The wound analysis also revealed evidence of osteoporosis. This condition weakens the bones, making them fragile and more likely to break, and scientists suspect that it may have been a key factor in the fall of the species.
"This is a very valuable sample, which we hope will provide us with new information about the ecology of woolly mammoths during the time of their mass extinction," said Dr. Sergey Leshchinsky of Tomsk State University.
A Russian-Polish team will extract DNA and carry out a genetic analysis of the bone, according to the Siberian Times.
The experts will carry out synchrotron studies to study the microarchitecture of bone tissue and the wound area without destroying the sample.
Dr. Leshchinsky said: "Previously we have carried out similar studies, but with a lower resolution and we have discovered that the mammoth suffered from osteoporosis.
"This time, hopefully, the level of equipment will allow us to go much further."
The discovery was made in Lugovskoe's "mammoth cemetery" in 2002.
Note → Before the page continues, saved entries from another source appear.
(* ===== verification/NetworkInv.v ===== *)
(** * The invariant of the network

    For every reachable state of Network.v: its servers and links are in
    reachable states of their own, every identifier anywhere in it was notified
    by a processor, streams lose nothing but what is accounted for, and what a
    coordinator has broadcast comes from its backend. *)

From S2P Require Import Prelude Bytes PubSub Server Streams Link Dedup Network.

Section network.
Context `{D : Deployment} `{K : KeyStore}.

(** Some processor decided on the trace and notified its coordinator. *)
Definition notified (n : network) (tid : bytes) : Prop := ∃ c k, n_links n !! c = Some k ∧ tid ∈ k_queued k.

(** ** One coordinator *)

(** The identifiers at a coordinator. *)
Definition co_ids (c : coord) : list bytes :=
  mjoin (cn_up <$> co_conns c) ++ co_pending c ++ co_inbox c ++ co_done c ++ k_queued (co_up c).

(** [redis] is what was published on the channel. *)
Definition source_ok (redis : list bytes) (r : role) (c : coord) : Prop :=
  match r with
  | Single _ => co_inbox c = [] ∧ co_done c ++ co_pending c ≡ₚ logged (co_memory c)
  | Distributed _ => co_pending c = [] ∧ co_done c ++ co_inbox c `sublist_of` redis
  | Upstream _ => co_inbox c = [] ∧ co_done c ++ co_pending c ≡ₚ k_handled (co_up c)
  end.

Definition sent_ok (s : Server) (cs : list conn) : Prop :=
  ∀ j cn e, cs !! j = Some cn → s_entries s !! j = Some e → cn_got cn ++ cn_down cn `sublist_of` e_sent e.

Record coord_ok (N : bytes → Prop) (redis : list bytes) (r : role) (c : coord) : Prop := {
  ck_server : server_reachable (co_server c);
  ck_link : link_reachable (L := proxy_policy) (co_up c);
  ck_length : length (co_conns c) = length (s_entries (co_server c));
  ck_sent : sent_ok (co_server c) (co_conns c);
  ck_queued : ∀ j e, s_entries (co_server c) !! j = Some e → e_queued e `sublist_of` co_done c;
  ck_ids : ∀ tid, tid ∈ co_ids c → N tid;
  ck_source : source_ok redis r c;
}.

Lemma coord_ok_mono N N' redis redis' r c :
  (∀ tid, N tid → N' tid) → redis `sublist_of` redis' → coord_ok N redis r c → coord_ok N' redis' r c.
Proof.
  intros HN HR [H1 H2 H3 H4 H5 H6 H7]. split; auto. destruct r; simpl in *; [done| |done].
  destruct H7 as [? ?]. split; [done|by etrans].
Qed.

Lemma coord_ok_new N redis r s : coord_ok N redis r (new_coord s).
Proof.
  split; simpl; try done; try constructor; try (unfold co_ids; simpl; set_solver).
  destruct r; simpl; [done|split; [done|apply sublist_nil_l]|done].
Qed.

Section coord.
Context {N : bytes → Prop} {redis : list bytes} {r : role} {c : coord}.
Hypothesis Hc : coord_ok N redis r c.

Lemma ck_server_ok : server_ok (co_server c).
Proof. apply server_reachable_ok, Hc. Qed.

(** What is on its way to a client was broadcast. *)
Lemma ck_down j cn tid : co_conns c !! j = Some cn → tid ∈ mjoin (cn_got cn ++ cn_down cn) → tid ∈ co_done c.
Proof.
  intros Hj Hin. destruct (lookup_lt_is_Some_2 (s_entries (co_server c)) j) as [e He].
  { rewrite <- (ck_length _ _ _ _ Hc). by eapply lookup_lt_Some. }
  assert (stream_ok e) as Hse by (eapply Forall_lookup_1; [apply (vo_entries _ ck_server_ok)|done]).
  eapply elem_of_sublist; [|by eapply (ck_queued _ _ _ _ Hc)]. rewrite (so_fifo _ Hse), elem_of_app. left.
  eapply elem_of_sublist; [exact Hin|]. apply sublist_join. by eapply (ck_sent _ _ _ _ Hc).
Qed.

(** A transition of the server, together with changes of the connections and of
    what waits. *)
Lemma coord_ok_server sl s' cs pending inbox :
  server_exec sl (co_server c) = Some s' → length cs = length (s_entries s') → sent_ok s' cs →
  (∀ tid, tid ∈ mjoin (cn_up <$> cs) ++ pending ++ inbox → N tid) → (∀ tid, tid ∈ label_ids sl → N tid) →
  source_ok redis r (MkCoord s' cs (co_stopping c) (co_interesting c) (co_memory c) inbox (co_up c) pending
                       (co_done c ++ label_ids sl)) →
  coord_ok N redis r (MkCoord s' cs (co_stopping c) (co_interesting c) (co_memory c) inbox (co_up c) pending
                        (co_done c ++ label_ids sl)).
Proof.
  intros He Hlen Hsent Hids Hnew Hsrc. split; simpl; try done.
  - eapply server_step; [apply Hc|done].
  - apply Hc.
  - intros j e' Hj. destruct (entry_before _ _ _ _ _ ck_server_ok He Hj) as [(e & He0 & _ & q & -> & Hq)|(id & -> & _ & ->)].
    + apply sublist_app; [by eapply (ck_queued _ _ _ _ Hc)|done].
    + simpl. apply sublist_nil_l.
  - intros tid. pose proof (ck_ids _ _ _ _ Hc tid) as Hold. unfold co_ids in *. simpl. specialize (Hids tid).
    specialize (Hnew tid). rewrite !elem_of_app in *. tauto.
Qed.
But the bone and its spear hole, 23.5 mm (about an inch) deep and 0.3 to 0.4 inches (seven to ten millimeters) wide, are now being examined more closely.
The killer hit was a perforation of the vertebra, a wound caused by the sharp green quartzite point sharpened by a spear that was thrown at "great force".
Its spear hole – 23.5 mm (about an inch) deep and 0.3 to 0.4 inches (seven to ten millimeters) wide – is now being examined more closely. Notable remains of the quartzite remain in the bone, which is preserved in the cold of Siberia
A recreation video made by the Khanty-Mansiysk Nature and Man Museum imagines the scene when the wounded mammoth is attacked by hunters of the Upper Paleolithic
The museum's scientist Anton Rezvy said: "There is a lot of evidence that ancient man used the mammoth to eat, for example, there are traces of mammoth on an old knife.
"But a direct test, like this, that the man was hunting the mammoth, you can count on the fingers of one hand."
"There is a dispute over how much humans influenced the extinction of the mammoth.
"Were the mammoths persecuted by humans or animals extinct because of the cold?
"Some scientists use our finding to prove the theory that man was the main reason for the extinction of the mammoth.
"But it is difficult to make that assumption in this particular case because we have to take into account that the mammoth remains were found in a muddy area where many of them stagnated.
"So even if the humans were hunting them here, it was more to kill animals that were already trapped in the mud and had no way to escape."
The theory of Dr. Leshchinsky is that osteoporosis was a key factor in the extinction of the species.
WHAT DO WE KNOW ABOUT WOOLLY MAMMOTH?
The woolly mammoth roamed the frozen tundra of Europe and North America for 140,000 years, disappearing at the end of the Pleistocene period, 10,000 years ago.
They are one of the best known prehistoric animals of science because their remains are often not fossilized but frozen and preserved.
The males were about 12 feet (3.5 m) tall, while the females were a little smaller.
The curved tusks were up to 16 feet (5 m) long and their calves boasted of having a long pile of hair up to 3 feet (1 m) long.
Small ears and short tails prevented the loss of vital body heat.
Their trunks had two fingers & # 39; at the end to help them pluck grass, twigs and other vegetation.
The Woolly Mammoth is one of the best-known prehistoric animals of science because its remains are often not fossilized but frozen and preserved (artist's impression).
They get their name from the Russian & # 39; mammut & # 39 ;, or mole of the earth, since it was believed that animals lived underground and died in contact with light, which explains why they were always found dead and half buried .
It was believed that his bones belonged to races of extinct giants.
Woolly mammoths and modern elephants are closely related and share 99.4% of their genes.
The two species took separate evolutionary paths six million years ago, about the same time that humans and chimpanzees got away with it.
Woolly mammoths coexisted with the first humans, who hunted them for food and used their bones and fangs to make weapons and art.